__MATERIAL FOR THIS TASK__:
(* ===== verification/Durability.v ===== *)
(** * The executor and its log together

    [mirrors e cmds]: replaying [cmds], at any time before the next deadline,
    rebuilds what a reader of the executor sees.  Committing batches keeps this for
    the commands the log acknowledged; a snapshot establishes it anew. *)

From S2P Require Import Prelude GoTime GoLib GoIO Resp ListValue Store StoreSpec StoreProof.
From S2P Require Import StoreRefine StoreMaint StoreMaintProof Command CommandProof CommandEffects.
From S2P Require Import Executor ExecutorProof Aof AofRecords AofLog AofRecovery AofRewrite.
From S2P Require Import AofRewriteProof Timeless AofReplay.
Import StoreSpec.

Module Durability.
Import Cmd CommandProof StoreProof StoreMaint StoreMaintProof CommandEffects Exec ExecutorProof.
Import AofFile Aof AofRecords AofLog AofRecovery AofRewrite AofRewriteProof Timeless AofReplay.

Section durability.
Context `{Unicode} `{Disk}.
(** The time of the run and the deadlines that matter; each is a whole number of
    milliseconds, as those a canonical command names. *)
Variables (T : Z) (D : Z -> Prop).
Hypothesis D_aligned : forall d, D d -> aligned d.
Abbreviation steady := (steady T D).
Abbreviation agree := (agree T D).

Definition within (cmds : list Command) : Prop :=
  forall cmd d, cmd ∈ cmds -> deadline_of cmd = Some d -> D d.

Lemma within_app a b : within a -> within b -> within (a ++ b).
Proof. intros Ha Hb cmd d [Hc|Hc]%elem_of_app; eauto. Qed.

Lemma timeless_no_TTL cmd : timeless cmd -> named (cName cmd) "TTL" = false.
Proof. intros [Hm _]. apply bool_decide_eq_false. intros Hn. by rw Hn in Hm. Qed.

(** ** A batch in memory and in the file *)
Lemma valid_commands_cons jclk cmd cmds :
  valid_commands jclk (cmd :: cmds) =
    match canonicalCommand cmd (jclk 0%nat) with
    | Some c => c :: valid_commands (skip 1 jclk) cmds
    | None => valid_commands (skip 1 jclk) cmds
    end.
Proof. unfold valid_commands, valid_of. simpl. by destruct (canonicalCommand cmd _). Qed.

Lemma run_canonical batch : forall jclk clk clk' db db',
  Forall (fun cmd => IsMutation (cName cmd) = true) batch -> steady clk -> steady clk' ->
  within (valid_commands jclk batch) -> agree db db' ->
  exists vs vs' db1 db1', run clk (fst <$> canonicalize jclk batch) db = Some (vs, db1) /\
    run clk' (valid_commands jclk batch) db' = Some (vs', db1') /\ agree db1 db1'.
Proof.
  induction batch as [|cmd batch IH]; intros jclk clk clk' db db' Hm Hc Hc' Hd Ha; [by exists [], [], db, db'|].
  apply Forall_cons in Hm as [Hm Hms]. rw valid_commands_cons in Hd. rw valid_commands_cons. cbn [canonicalize].
  destruct (canonicalCommand cmd (jclk 0%nat)) as [c|] eqn:Hcan; rw fmap_cons; cbn [run fst].
  - apply canonical_timeless in Hcan as Ht.
    destruct (agree_execute T D (fork1 clk) (fork1 clk') (steady_fork1 _ _ _ Hc) (steady_fork1 _ _ _ Hc') c
      (tl_absolute _ Ht) (timeless_no_TTL c Ht) (fun d => Hd c d (list_elem_of_here _ _)) db db' Ha)
      as (v & db1 & db1' & -> & -> & Ha1). cbn [mbind option_bind].
    destruct (IH (skip 1 jclk) (fork2 clk) (fork2 clk') db1 db1' Hms (steady_fork2 _ _ _ Hc) (steady_fork2 _ _ _ Hc'))
      as (vs & vs' & db2 & db2' & -> & -> & Ha2); [|done|].
    { intros c' d Hin. apply Hd. by right. }
    by do 4 eexists.
  - destruct (execute_invalid (fork1 clk) cmd _ db Hcan Hm) as [v ->]. cbn [mbind option_bind].
    destruct (IH (skip 1 jclk) (fork2 clk) clk' db db' Hms (steady_fork2 _ _ _ Hc) Hc' Hd Ha)
      as (vs & vs' & db2 & db2' & -> & -> & Ha2). by do 4 eexists.
Qed.

Lemma AppendBatch_out clk cmds l out l' :
  AppendBatch clk cmds l = (inr out, l') -> out = fst <$> canonicalize clk cmds.
Proof.
  unfold AppendBatch. destruct (_ || _); [done|]. destruct (lFailed l); [done|].
  destruct cmds as [|c cmds]; [by intros [= <- <-]|].
  destruct (on_file SeekCurrent l) as [[e|offset] l1]; [done|].
  destruct (writeRecords _ _) as [[[cmd e]|] w]; [by destruct (rollback _ _ _)|]. cbv zeta.
  destruct (_ && _); [by destruct (rollback _ _ _)|].
  destruct (if _ && _ then _ else _) as [[e|] l3]; [by destruct (rollback _ _ _)|]. intros. by simplify_eq.
Qed.

(** ** The executor *)
Definition mirrors (e : Executor Log) (cmds : list Command) : Prop :=
  wf (eStore e) /\
  forall clk, steady clk -> exists vs db, run clk cmds ∅ = Some (vs, db) /\ agree (abs (eStore e)) db.

(** Batches committed one after the other, as the write loop does. *)
Abbreviation commit := ((nat -> nat) * clock * list Command)%type.

Fixpoint commit_all `{Journal Log} (commits : list commit) (e : Executor Log)
    : option (list (list executionResult) * Executor Log) :=
  match commits with
  | [] => Some ([], e)
  | (rnd, clk, batch) :: commits' =>
      '(rs, e) ← commitMutationBatch AppendBatch rnd clk batch e;
      '(rss, e) ← commit_all commits' e;
      Some (rs :: rss, e)
  end.

(** What the log is asked to append by a commit. *)
Definition call_of (c : commit) : clock * list Command := (fork1 (fork2 c.1.2), c.2).

Definition commit_ok (c : commit) : Prop :=
  c.2 <> [] /\ Forall (fun cmd => IsMutation (cName cmd) = true) c.2 /\ steady c.1.2 /\
  within (valid_commands (call_of c).1 c.2).

Lemma commit_mirrors `{Journal Log} rnd clk batch (e : Executor Log) l cmds :
  mirrors e cmds -> maxMemory e <= 0 -> journal e = Some l -> commit_ok (rnd, clk, batch) ->
  exists rs e', commitMutationBatch AppendBatch rnd clk batch e = Some (rs, e') /\ maxMemory e' <= 0 /\
    let '(r, l') := AppendBatch (fork1 (fork2 clk)) batch l in
    journal e' = Some l' /\
    mirrors e' (match r with inr _ => cmds ++ valid_commands (fork1 (fork2 clk)) batch | inl _ => cmds end).
Proof.
  intros [Hw Hmir] Hmem Hj (Hne & Hmut & Hc & Hd). simpl in *.
  destruct (commit_nolimit AppendBatch rnd clk batch e l Hw Hmem Hj Hne) as (rs & e' & Hcm & Hw' & Hr).
  destruct (commit_total AppendBatch rnd clk batch e Hw) as (rs2 & e2 & Hcm2 & _ & _ & (Hmax & _)); [congruence|].
  rw Hcm in Hcm2. simplify_eq. exists rs2, e2. split_and!; [done|lia|].
  destruct (AppendBatch (fork1 (fork2 clk)) batch l) as [[err|out] l'] eqn:Ha.
  - destruct Hr as (_ & Hst & Hj'). split; [done|]. split; [done|]. by rw Hst.
  - destruct Hr as [Hj' Hr]. split; [done|]. split; [done|]. apply AppendBatch_out in Ha as Hout.
    assert (Hlen : length out = length batch).
    { rw Hout length_fmap. clear. generalize (fork1 (fork2 clk)). induction batch; intros c; simpl; [done|]. by rw IHbatch. }
    destruct (decide _) as [_|Hn]; [|done]. destruct Hr as (vs & _ & Hrun).
    intros rclk Hrc. destruct (Hmir rclk Hrc) as (vs1 & db1 & Hrun1 & Ha1).
    destruct (run_canonical batch (fork1 (fork2 clk)) (fork2 (fork2 clk)) (after (length cmds) rclk) (abs (eStore e)) db1 Hmut)
      as (v1 & v2 & db2 & db2' & Hr1 & Hr2 & Ha2); try done.
    + by apply steady_fork2, steady_fork2.
    + by apply steady_after.
    + rw -Hout Hrun in Hr1. simplify_eq. exists (vs1 ++ v2), db2'. split; [|done]. by rw run_app Hrun1 /= Hr2.
Qed.

Lemma commit_all_mirrors `{Journal Log} commits : forall (e : Executor Log) l cmds,
  mirrors e cmds -> maxMemory e <= 0 -> journal e = Some l -> Forall commit_ok commits ->
  exists rss e', commit_all commits e = Some (rss, e') /\ maxMemory e' <= 0 /\
    journal e' = Some (append_all (call_of <$> commits) l).2 /\
    mirrors e' (cmds ++ acked (call_of <$> commits) (append_all (call_of <$> commits) l).1).
Proof.
  induction commits as [|[[rnd clk] batch] commits IH]; intros e l cmds Hmir Hmem Hj Hok.
  { exists [], e. simpl. by rw app_nil_r. }
  apply Forall_cons in Hok as [Hok Hoks].
  destruct (commit_mirrors rnd clk batch e l cmds Hmir Hmem Hj Hok) as (rs & e1 & Hcm & Hmem1 & Hr).
  csimpl. change (call_of (rnd, clk, batch)) with (fork1 (fork2 clk), batch). cbn [append_all].
  destruct (AppendBatch (fork1 (fork2 clk)) batch l) as [r l1]. destruct Hr as [Hj1 Hmir1].
  destruct (IH e1 l1 _ Hmir1 Hmem1 Hj1 Hoks) as (rss & e2 & Hall & Hmem2 & Hj2 & Hmir2).
  rw Hcm. cbn [mbind option_bind]. rw Hall. cbn [mbind option_bind].
  destruct (append_all (call_of <$> commits) l1) as [rs1 l2]. simpl in *.
  do 2 eexists. split_and!; [done..|]. destruct r; [done|]. by rw app_assoc.
Qed.

Lemma valid_timeless jclk batch cmd : cmd ∈ valid_commands jclk batch -> timeless cmd.
Proof.
  revert jclk. induction batch as [|c batch IH]; intros jclk; [by intros ?%not_elem_of_nil|].
  rw valid_commands_cons. destruct (canonicalCommand c _) as [c'|] eqn:Hc; [|apply IH].
  intros [->|Hin]%elem_of_cons; [by eapply canonical_timeless|by eapply IH].
Qed.

(** The beginning of a batch can be run at any time. *)
Lemma valid_prefix_ok calls clk batch ws :
  Forall (fun call => within (valid_commands call.1 call.2)) calls -> (clk, batch) ∈ calls ->
  ws `prefix_of` valid_commands clk batch ->
  Forall (fun cmd => relative cmd = false /\ named (cName cmd) "TTL" = false /\
    forall d, deadline_of cmd = Some d -> D d) ws.
Proof.
  intros Hok Hin Hpre. rw Forall_forall in Hok. specialize (Hok _ Hin). simpl in Hok.
  apply Forall_forall. intros cmd Hcmd. assert (Hv : cmd ∈ valid_commands clk batch) by by eapply elem_of_prefix.
  pose proof (valid_timeless _ _ _ Hv) as Ht. split_and!; [apply Ht|by apply timeless_no_TTL|]. intros d. by apply Hok.
Qed.

(** ** After a crash

    [e] mirrors what the log held and every batch it acknowledged: opening a file
    between what was synced and what was written rebuilds [e], with at most the
    beginning of one other batch on top. *)
Definition survives (e : Executor Log) (calls : list (clock * list Command)) (policy : syncPolicy)
    (created : bool) (rclk : clock) (f : file) : Prop :=
  exists ws vs db,
    (ws = [] \/ exists clk batch, (clk, batch) ∈ calls /\ ws `prefix_of` valid_commands clk batch) /\
    run (fun _ => T) ws (abs (eStore e)) = Some (vs, db) /\
    match Open policy created rclk f Store.NewStore with
    | Some (inr l', (_, s)) => clean l' /\ ~ refuses l' /\ forall k, live T (abs s !! k) = live T (db !! k)
    | Some (inl (OFile _), _) => exists n, (fOps f <= n)%nat /\ disk_fault n <> None
    | _ => False
    end.

Lemma mirrors_survives e l cs calls created rclk f :
  mirrors e (cs ++ acked calls (append_all calls l).1) ->
  clean l -> ~ refuses l -> lPolicy l = SyncAlways -> fData (lFile l) = records cs ->
  fSynced (lFile l) = fData (lFile l) -> Forall recordable cs ->
  Forall (fun call => within (valid_commands call.1 call.2)) calls ->
  Forall (fun call => Forall recordable (valid_commands call.1 call.2)) calls -> steady rclk ->
  fSynced (lFile (append_all calls l).2) `prefix_of` fData f ->
  fData f `prefix_of` fData (lFile (append_all calls l).2) ->
  survives e calls SyncAlways created rclk f.
Proof.
  intros [_ Hmir] Hl Hopen Hpolicy Hdata Hsync Hcs Hwithin Hrec Hrclk Hca Hcb.
  destruct (history_reopened l cs calls created rclk f Hl Hopen Hpolicy Hdata Hsync Hcs Hrec)
    as (ws & vs & s & Hws & Hrun & Hop); [by destruct (append_all calls l)|].
  rewrite -> app_assoc in Hrun. set (cmds := cs ++ acked _ _) in *.
  destruct (run_sim StoreProof.rel rclk (cmds ++ ws) _ _ StoreProof.NewStore_rel) as (vs1 & s1 & db1 & Hr1 & Hr2 & [_ Hs1]).
  rw Hrun in Hr1. simplify_eq. destruct (Hmir rclk Hrclk) as (v1 & dbc & Hc1 & Ha).
  rw run_app Hc1 /= in Hr2.
  destruct (agree_run T D ws (fun _ => T) (after (length cmds) rclk)) with (s := abs (eStore e)) (t := dbc)
    as (v2 & db & dbw & Hrw & Hrw' & Haw); [done|by apply steady_after| |done|].
  { destruct Hws as [->|(clk & batch & Hin & Hpre)]; [done|]. by eapply valid_prefix_ok. }
  rw Hrw' /= in Hr2. simplify_eq. exists ws, v2, db. split_and!; [done..|].
  unfold opened in Hop. destruct (Open _ _ _ _ _) as [[[[err|err]|l'] [f' s']]|]; try done.
  destruct Hop as (-> & _ & Hcl & Hre & _). split_and!; [done..|]. intros k. symmetry. apply Haw.
Qed.

(** ** Snapshots *)
Lemma snapshot_mirrors ord clk e cmds entries :
  (forall X, ord X ≡ₚ elements X) -> mirrors e cmds -> steady clk ->
  SnapshotEntries ord clk (eStore e) = Some (inr entries) -> mirrors e (snapshot entries).
Proof.
  intros Hord [Hw Hmir] Hc Hes. split; [done|]. intros rclk Hrc.
  destruct (Hmir rclk Hrc) as (_ & db0 & _ & Ha0). pose proof (ag_left _ _ _ _ Ha0) as Hcov.
  destruct (SnapshotEntries_spec ord Hord clk (eStore e) Hw) as (es & Hes' & Hnd & Hin & Hall).
  rw Hes in Hes'. simplify_eq.
  assert (Hlive : forall k, live (clk 0%nat) (abs (eStore e) !! k) = live T (abs (eStore e) !! k)).
  { intros k. by apply (live_steady T D). }
  assert (Hsn : forall sn, sn ∈ es -> lasting T D (entry_of sn) /\ eVal (entry_of sn) <> VList []).
  { intros sn Hs. specialize (Hin sn Hs). rw Hlive in Hin. unfold live in Hin.
    destruct (abs (eStore e) !! snKey sn) as [x|] eqn:Hx; [|done]. destruct (expired T x) eqn:Hex; [done|].
    injection Hin as ->. split; [|by apply (abs_filled (eStore e) Hw _ _ Hx)].
    unfold lasting. destruct (GoTime.IsZero (eExp (entry_of sn))) eqn:Hz; [by left|right].
    destruct (Hcov (snKey sn) (entry_of sn) Hx) as [|Hd]; [congruence|]. split_and!; [by apply D_aligned|done|].
    unfold expired, GoTime.Before in Hex. rw Hz /= in Hex. apply negb_false_iff in Hex. by apply Z.ltb_lt. }
  destruct (run_snapshot T D es rclk ∅ Hrc Hnd) as (vs & db & Hrun & Hdb & Hout).
  { intros sn Hs. split; [apply lookup_empty|by apply Hsn]. }
  exists vs, db. split; [done|].
  assert (Hget : forall k, db !! k = live T (abs (eStore e) !! k)).
  { intros k. rw -Hlive. destruct (live (clk 0%nat) (abs (eStore e) !! k)) as [x|] eqn:Hx.
    - destruct (Hall k x Hx) as (sn & Hs & <- & <-). by apply Hdb.
    - rewrite -> Hout; [apply lookup_empty|]. intros (sn & -> & Hs)%list_elem_of_fmap. by rw (Hin sn Hs) in Hx. }
  split; [|done|].
  - intros k. by rw Hget live_twice.
  - intros k. rw Hget. by apply live_covered.
Qed.

(** A store built by commands mirrors them. *)
Lemma run_mirrors clk cmds vs e :
  steady clk -> Forall (fun cmd => relative cmd = false /\ named (cName cmd) "TTL" = false /\
    forall d, deadline_of cmd = Some d -> D d) cmds ->
  run clk cmds Store.NewStore = Some (vs, eStore e) -> mirrors e cmds.
Proof.
  intros Hc Hok Hrun.
  destruct (run_sim StoreProof.rel clk cmds _ _ StoreProof.NewStore_rel) as (vs1 & s1 & db1 & Hr1 & Hr2 & [Hw Hs1]).
  rw Hrun in Hr1. simplify_eq. split; [done|]. intros rclk Hrc.
  assert (Hempty : agree ∅ ∅) by (split; intros k; by rw ?lookup_empty).
  destruct (agree_run T D cmds clk rclk Hc Hrc Hok ∅ ∅ Hempty) as (v & db & db' & Hd & Hd' & Ha).
  rw Hr2 in Hd. simplify_eq. by exists v, db'.
Qed.
End durability.
End Durability.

__ASSIGNMENT__: The listing above holds a line with "the commands the" and a line with "Variables (T : Z) (D : Z -> Prop).". Print the stretch from the first through the second, exactly and alone.

__TASK ANSWER__:
    the commands the log acknowledged; a snapshot establishes it anew. *)

From S2P Require Import Prelude GoTime GoLib GoIO Resp ListValue Store StoreSpec StoreProof.
From S2P Require Import StoreRefine StoreMaint StoreMaintProof Command CommandProof CommandEffects.
From S2P Require Import Executor ExecutorProof Aof AofRecords AofLog AofRecovery AofRewrite.
From S2P Require Import AofRewriteProof Timeless AofReplay.
Import StoreSpec.

Module Durability.
Import Cmd CommandProof StoreProof StoreMaint StoreMaintProof CommandEffects Exec ExecutorProof.
Import AofFile Aof AofRecords AofLog AofRecovery AofRewrite AofRewriteProof Timeless AofReplay.

Section durability.
Context `{Unicode} `{Disk}.
(** The time of the run and the deadlines that matter; each is a whole number of
    milliseconds, as those a canonical command names. *)
Variables (T : Z) (D : Z -> Prop).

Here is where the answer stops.